O Conselho Nacional de Transição (CNT) da Guiné-Bissau intensificou esta semana as críticas dirigidas a líderes da Comunidade dos Países de Língua Portuguesa (CPLP), acusando o Presidente de Angola, João Lourenço, de adotar uma postura “hipócrita” ao condenar o golpe militar ocorrido em Bissau, enquanto, segundo o órgão de transição, ignora alegados problemas eleitorais no seu próprio país.
As declarações surgem na sequência do discurso de João Lourenço, proferido no sábado, no final do seu mandato como presidente em exercício da União Africana, no qual condenou firmemente a tomada do poder pelos militares na Guiné-Bissau, defendendo que a normalização de governos militares em África constitui uma ameaça à estabilidade institucional do continente.
Em resposta, o CNT reagiu com dureza. O seu porta-voz, Fernando Vaz, afirmou que vários chefes de Estado africanos e lusófonos estariam a tentar “dar lições de democracia” à Guiné-Bissau, apesar de, alegadamente, enfrentarem crises políticas e eleitorais internas. Segundo Vaz, essas posições revelam uma atitude paternalista e seletiva na defesa dos princípios democráticos.
“O Presidente angolano esquece, por conveniência, que eleições fraudulentas e processos eleitorais viciados constituem, por si só, golpes constitucionais”, declarou o porta-voz, acrescentando que tais práticas silenciam a oposição, fragilizam as instituições e mantêm apenas uma “fachada democrática” voltada para o exterior.
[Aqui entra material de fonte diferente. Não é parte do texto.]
Lemma collectOrphans_spec entries : forall os ps,
  Forall (fun p => LookupNode bi (fst p) = Some (snd p)) entries ->
  exists os' ps', collectOrphans a c entries os ps = Ok (os', ps') /\
    (forall h id, os' !! h = Some id -> os !! h = Some id \/ ((h, id) ∈ entries /\ contains a c id = false)) /\
    (forall h id, (h, id) ∈ entries -> contains a c id = false -> is_Some (os' !! h)) /\
    (forall h, is_Some (os !! h) -> is_Some (os' !! h)) /\
    (forall h, is_Some (ps' !! h) <-> is_Some (ps !! h) \/
       exists h' id p, (h', id) ∈ entries /\ contains a c id = false /\ bn_parent (deref a id) = Some p /\ node_hash p = h).
Proof.
  induction entries as [|[h id] entries IH]; intros os ps Hl; cbn [collectOrphans].
  - exists os, ps. split; [reflexivity|]. split; [auto|]. split; [intros ? ? H; inversion H|]. split; [auto|].
    intros h. split; [auto|]. intros [H|(h' & id & p & H & _)]; [exact H | inversion H].
  - apply Forall_cons in Hl. destruct Hl as [Hid Hl]. cbn [fst snd] in Hid. destruct (contains a c id) eqn:Ec.
    + destruct (IH os ps Hl) as (os' & ps' & E & H1 & H2 & H3 & H4). exists os', ps'. split; [exact E|].
      split; [intros h0 id0 H; destruct (H1 h0 id0 H) as [?|[? ?]]; [auto | right; split; [now apply list_elem_of_further | auto]]|].
      split. { intros h0 id0 H Hc. apply elem_of_cons in H. destruct H as [[= -> ->]|H]; [congruence | eauto]. }
      split; [exact H3|]. intros h0. rewrite H4. split; intros [H|(h' & x & p & H & Hc & Hp & Hh)]; try (now left).
      * right. exists h', x, p. split; [now apply list_elem_of_further | auto].
      * apply elem_of_cons in H. destruct H as [[= -> ->]|H]; [congruence|]. right. now exists h', x, p.
    + destruct (io_sound bi Hi h id Hid) as [Hlt _].
      destruct (bn_parent (deref a id)) as [p|] eqn:Ep; [|rewrite (Hg id Hlt Ep) in Ec; discriminate].
      destruct (IH (<[h := id]> os) (<[bn_hash (deref a p) := p]> ps) Hl) as (os' & ps' & E & H1 & H2 & H3 & H4).
      exists os', ps'. split; [exact E|]. split; [|split; [|split]].
      * intros h0 id0 H. destruct (H1 h0 id0 H) as [H'|[? ?]]; [|right; split; [now apply list_elem_of_further | auto]].
        apply lookup_insert_Some in H'. destruct H' as [[<- <-]|[_ H']]; [right; split; [apply list_elem_of_here | exact Ec] | auto].
      * intros h0 id0 H Hc. apply elem_of_cons in H. destruct H as [[= -> ->]|H]; [|eauto].
        apply H3. rewrite lookup_insert_eq. eauto.
      * intros h0 H. apply H3. destruct (decide (h = h0)) as [<-|Hne]; [rewrite lookup_insert_eq; eauto | now rewrite lookup_insert_ne].
      * intros h0. rewrite H4. split.
        -- intros [H|(h' & x & q & H & Hc & Hp & Hh)].
           ++ destruct (decide (bn_hash (deref a p) = h0)) as [<-|Hne].
              ** right. exists h, id, p. split; [apply list_elem_of_here | auto].
              ** rewrite lookup_insert_ne in H by exact Hne. now left.
           ++ right. exists h', x, q. split; [now apply list_elem_of_further | auto].
        -- intros [H|(h' & x & q & H & Hc & Hp & Hh)].
           ++ left. destruct (decide (bn_hash (deref a p) = h0)) as [<-|Hne]; [rewrite lookup_insert_eq; eauto | now rewrite lookup_insert_ne].
           ++ apply elem_of_cons in H. destruct H as [[= -> ->]|H]; [|right; now exists h', x, q].
              left. rewrite Ep in Hp. injection Hp as <-. unfold node_hash in Hh. rewrite <- Hh, lookup_insert_eq. eauto.
Qed.

Lemma collectTips_spec entries : forall ps, NoDup (map fst entries) ->
  forall id, id ∈ collectTips entries ps <-> exists h, (h, id) ∈ entries /\ ps !! h = None.
Proof.
  induction entries as [|[h x] entries IH]; intros ps Hd id; cbn [collectTips].
  - split; [intros H; inversion H | intros (h & H & _); inversion H].
  - cbn [map fst] in Hd. apply NoDup_cons in Hd. destruct Hd as [Hn Hd]. rewrite elem_of_app, (IH _ Hd). split.
    + intros [H|(h' & H & Hp)].
      * destruct (ps !! h) eqn:E; [inversion H|]. apply list_elem_of_singleton in H. subst. exists h. split; [apply list_elem_of_here | exact E].
      * exists h'. split; [now apply list_elem_of_further|]. rewrite lookup_delete_ne in Hp; [exact Hp|].
        intros <-. apply Hn, list_elem_of_In, in_map_iff. exists (h, id). split; [reflexivity | now apply list_elem_of_In].
    + intros (h' & H & Hp). apply elem_of_cons in H. destruct H as [[= -> ->]|H].
      * left. rewrite Hp. apply list_elem_of_here.
      * right. exists h'. split; [exact H|]. rewrite lookup_delete_ne; [exact Hp|].
        intros <-. apply Hn, list_elem_of_In, in_map_iff. exists (h, id). split; [reflexivity | now apply list_elem_of_In].
Qed.

(** The children of a side block are side blocks. *)
Lemma side_child id p : side p -> (id < List.length a)%nat -> bn_parent (deref a id) = Some p -> side id.
Proof.
  intros [Hp Hc] Hid Hpar. split; [exact Hid|]. destruct (contains a c id) eqn:Ec; [|reflexivity].
  pose proof Hv as [_ _ (Ht & _)].
  apply (contains_spec a c t id Hw Hv Hid) in Ec. rewrite <- Hc. symmetry.
  apply (contains_spec a c t p Hw Hv Hp). apply (on_branch_trans a t id p); auto.
  apply (on_branch_parent a id p p Hw Hid Hpar). right. split; [lia | apply ancestorAt_self].
Qed.

(** Whatever the order in which the map is visited, [InactiveTips] returns the
    nodes outside of the best chain that no node has as its parent. *)
Lemma InactiveTips_spec :
  exists tips, InactiveTips iter bi c = Ok tips /\
    forall id, id ∈ tips <-> (id < List.length (bi_nodes bi))%nat /\ contains (bi_nodes bi) c id = false /\
      forall child, (child < List.length (bi_nodes bi))%nat -> bn_parent (deref (bi_nodes bi) child) <> Some id.
Proof.
  unfold InactiveTips. 
  assert (Hent : forall h id, (h, id) ∈ iter (bi_index bi) <-> LookupNode bi h = Some id).
  { intros h id. rewrite (iter_all (bi_index bi)). apply elem_of_map_to_list. }
  destruct (collectOrphans_spec (iter (bi_index bi)) ∅ ∅) as (os & ps & E & H1 & H2 & _ & H4).
  { apply Forall_forall. intros [h id] H. now apply Hent. }
  rewrite E. cbn [obind]. eexists. split; [reflexivity|]. intros id.
  rewrite collectTips_spec by (rewrite (iter_all os); apply NoDup_fst_map_to_list).
  assert (Hos : forall h x, (h, x) ∈ iter os <-> LookupNode bi h = Some x /\ contains a c x = false).
  { intros h x. rewrite (iter_all os), elem_of_map_to_list. split.
    - intros H. destruct (H1 h x H) as [H'|[H' Hc]]; [now rewrite lookup_empty in H'|]. split; [now apply Hent | exact Hc].
    - intros [H Hc]. destruct (H2 h x (proj2 (Hent h x) H) Hc) as [y Hy]. rewrite Hy. f_equal.
      destruct (H1 h y Hy) as [H'|[H' _]]; [now rewrite lookup_empty in H'|]. apply Hent in H'. congruence. }
  split.
  - intros (h & Hh & Hp). apply Hos in Hh. destruct Hh as [Hh Hc]. destruct (io_sound bi Hi h id Hh) as [Hlt Eh].
    split; [exact Hlt|]. split; [exact Hc|]. intros child Hch Hpar.
    destruct (side_child child id (conj Hlt Hc) Hch Hpar) as [_ Hcc].
    assert (Hs : is_Some (ps !! h)).
    { apply H4. right. exists (node_hash child), child, id. split; [apply Hent; now apply (io_complete bi Hi)|].
      split; [exact Hcc|]. split; [exact Hpar | exact Eh]. }
    rewrite Hp in Hs. destruct Hs; discriminate.
  - intros (Hlt & Hc & Hch). exists (node_hash id). split; [apply Hos; split; [now apply (io_complete bi Hi) | exact Hc]|].
    apply eq_None_not_Some. intros Hs. apply H4 in Hs. destruct Hs as [Hs|(h' & x & p & Hx & Hcx & Hp & Hh)].
    + rewrite lookup_empty in Hs. destruct Hs; discriminate.
    + apply Hent in Hx. destruct (io_sound bi Hi h' x Hx) as [Hltx _]. apply (Hch x Hltx). refine (eq_trans Hp _). f_equal.
      destruct (height_parent a x p Hw Hltx Hp) as (_ & Hpl & _). exact (hash_inj bi p id Hi Hpl Hlt Hh).
Qed.
End Tips.

(** ** Properties *)

(** For every index of a reached tree and every order in which the map is
    visited, InactiveTips returns exactly the nodes outside of the best chain that
    no node has as its parent. *)
Theorem InactiveTips_correct DH iter bi c t : (forall m, iter m ≡ₚ map_to_list m) ->
  reached DH (bi_nodes bi) c (Some t) -> index_ok bi ->
  (forall id, (id < List.length (bi_nodes bi))%nat -> bn_parent (deref (bi_nodes bi) id) = None ->
     contains (bi_nodes bi) c id = true) ->
  exists tips, InactiveTips iter bi c = Ok tips /\
    forall id, id ∈ tips <-> (id < List.length (bi_nodes bi))%nat /\ contains (bi_nodes bi) c id = false /\
      forall child, (child < List.length (bi_nodes bi))%nat -> bn_parent (deref (bi_nodes bi) child) <> Some id.
Proof.
  intros Hiter Hr Hi Hg. destruct (reached_ok DH _ c _ Hr) as [Hb Hv].
  exact (InactiveTips_spec bi c t iter Hiter (built_wf DH _ Hb) Hv Hi Hg).
Qed.

(** *** The tips of the small tree

    The best chain is 0 <- 1 <- 2 <- 3, and block 4 is on top of 1. *)

Definition sample_index : blockIndex :=
  fold_left AddNode [0; 1; 2; 3; 4]%nat (newBlockIndex sample_arena).

Lemma sample_index_ok : index_ok sample_index.
Proof.
  split.
  - intros id Hid. change (List.length (bi_nodes sample_index)) with 5%nat in Hid.
    do 5 (destruct id as [|id]; [vm_compute; reflexivity|]). lia.
  - intros hash id H. change (LookupNode sample_index hash) with
      ((<[bn_hash (deref sample_arena 4) := 4%nat]> (<[bn_hash (deref sample_arena 3) := 3%nat]>
        (<[bn_hash (deref sample_arena 2) := 2%nat]> (<[bn_hash (deref sample_arena 1) := 1%nat]>
        (<[bn_hash (deref sample_arena 0) := 0%nat]> ∅)))) : gmap (list Z) nat) !! hash) in H.
    repeat (apply lookup_insert_Some in H; destruct H as [[<- <-]|[_ H]]; [split; [vm_compute; lia | reflexivity]|]).
    now rewrite lookup_empty in H.
Qed.

Lemma InactiveTips_correct_witness :
  exists tips, InactiveTips map_to_list sample_index sample_view = Ok tips /\ 4%nat ∈ tips /\ 1%nat ∉ tips.
Proof.
  destruct (InactiveTips_correct sampleHash map_to_list sample_index sample_view 3%nat) as (tips & E & H).
  - reflexivity.
  - exact sample_reached.
  - exact sample_index_ok.
  - intros id Hid Hp. change (List.length (bi_nodes sample_index)) with 5%nat in Hid.
    do 5 (destruct id as [|id]; [vm_compute in Hp |- *; congruence|]). lia.
  - exists tips. split; [exact E|]. split.
    + apply H. split; [vm_compute; lia|]. split; [reflexivity|]. intros child Hc.
      change (List.length (bi_nodes sample_index)) with 5%nat in Hc.
      do 5 (destruct child as [|child]; [vm_compute; congruence|]). lia.
    + intros H1. apply H in H1. destruct H1 as (_ & Hc & _). vm_compute in Hc. discriminate.
Defined.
O CNT, que está no poder desde o golpe militar de novembro de 2025, tem reagido de forma contundente a todas as declarações internacionais que condenam a interrupção do processo eleitoral na Guiné-Bissau. Entre os países da Comunidade dos Países de Língua Portuguesa, o órgão de transição tem poupado publicamente apenas Moçambique e o Brasil, mantendo uma linha crítica em relação aos restantes Estados-membros que exigem o regresso imediato à ordem constitucional.